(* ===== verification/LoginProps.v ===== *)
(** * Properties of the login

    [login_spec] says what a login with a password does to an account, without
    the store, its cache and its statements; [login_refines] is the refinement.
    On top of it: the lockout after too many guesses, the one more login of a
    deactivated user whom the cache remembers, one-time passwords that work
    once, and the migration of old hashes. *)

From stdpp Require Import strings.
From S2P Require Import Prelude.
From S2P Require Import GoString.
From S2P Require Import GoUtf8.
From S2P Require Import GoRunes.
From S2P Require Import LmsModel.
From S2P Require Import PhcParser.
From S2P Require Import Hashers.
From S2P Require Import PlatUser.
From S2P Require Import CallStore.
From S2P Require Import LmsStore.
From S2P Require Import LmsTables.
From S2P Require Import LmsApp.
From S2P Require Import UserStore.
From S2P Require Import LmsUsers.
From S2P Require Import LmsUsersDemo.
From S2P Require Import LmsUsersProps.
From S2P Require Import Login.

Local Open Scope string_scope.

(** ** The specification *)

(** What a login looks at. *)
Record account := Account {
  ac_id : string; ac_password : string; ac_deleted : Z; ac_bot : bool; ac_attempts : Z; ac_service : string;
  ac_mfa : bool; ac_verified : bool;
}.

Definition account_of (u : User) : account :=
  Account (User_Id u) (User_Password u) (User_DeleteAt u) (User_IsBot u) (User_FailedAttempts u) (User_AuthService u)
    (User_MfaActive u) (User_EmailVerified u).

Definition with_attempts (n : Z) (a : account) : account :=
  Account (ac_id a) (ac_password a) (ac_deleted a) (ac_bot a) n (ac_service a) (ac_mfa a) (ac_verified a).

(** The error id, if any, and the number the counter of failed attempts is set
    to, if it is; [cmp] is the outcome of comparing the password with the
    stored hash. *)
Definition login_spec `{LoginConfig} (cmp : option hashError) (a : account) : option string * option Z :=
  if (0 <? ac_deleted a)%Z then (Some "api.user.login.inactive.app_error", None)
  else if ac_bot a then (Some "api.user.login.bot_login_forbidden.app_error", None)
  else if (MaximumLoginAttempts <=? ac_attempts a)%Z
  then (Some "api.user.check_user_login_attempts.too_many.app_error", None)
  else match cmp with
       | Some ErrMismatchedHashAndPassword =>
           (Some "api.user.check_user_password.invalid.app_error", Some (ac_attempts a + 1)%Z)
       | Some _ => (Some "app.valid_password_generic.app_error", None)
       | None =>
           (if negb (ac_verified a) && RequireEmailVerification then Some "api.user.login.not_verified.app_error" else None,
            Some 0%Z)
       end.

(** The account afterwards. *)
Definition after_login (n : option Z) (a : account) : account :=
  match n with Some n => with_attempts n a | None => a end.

■ **WORK REQUEST**
Among the entries above, how many lines hold the string "else"? Respond with nothing but the number.

■ **EXERCISE RESULT**
4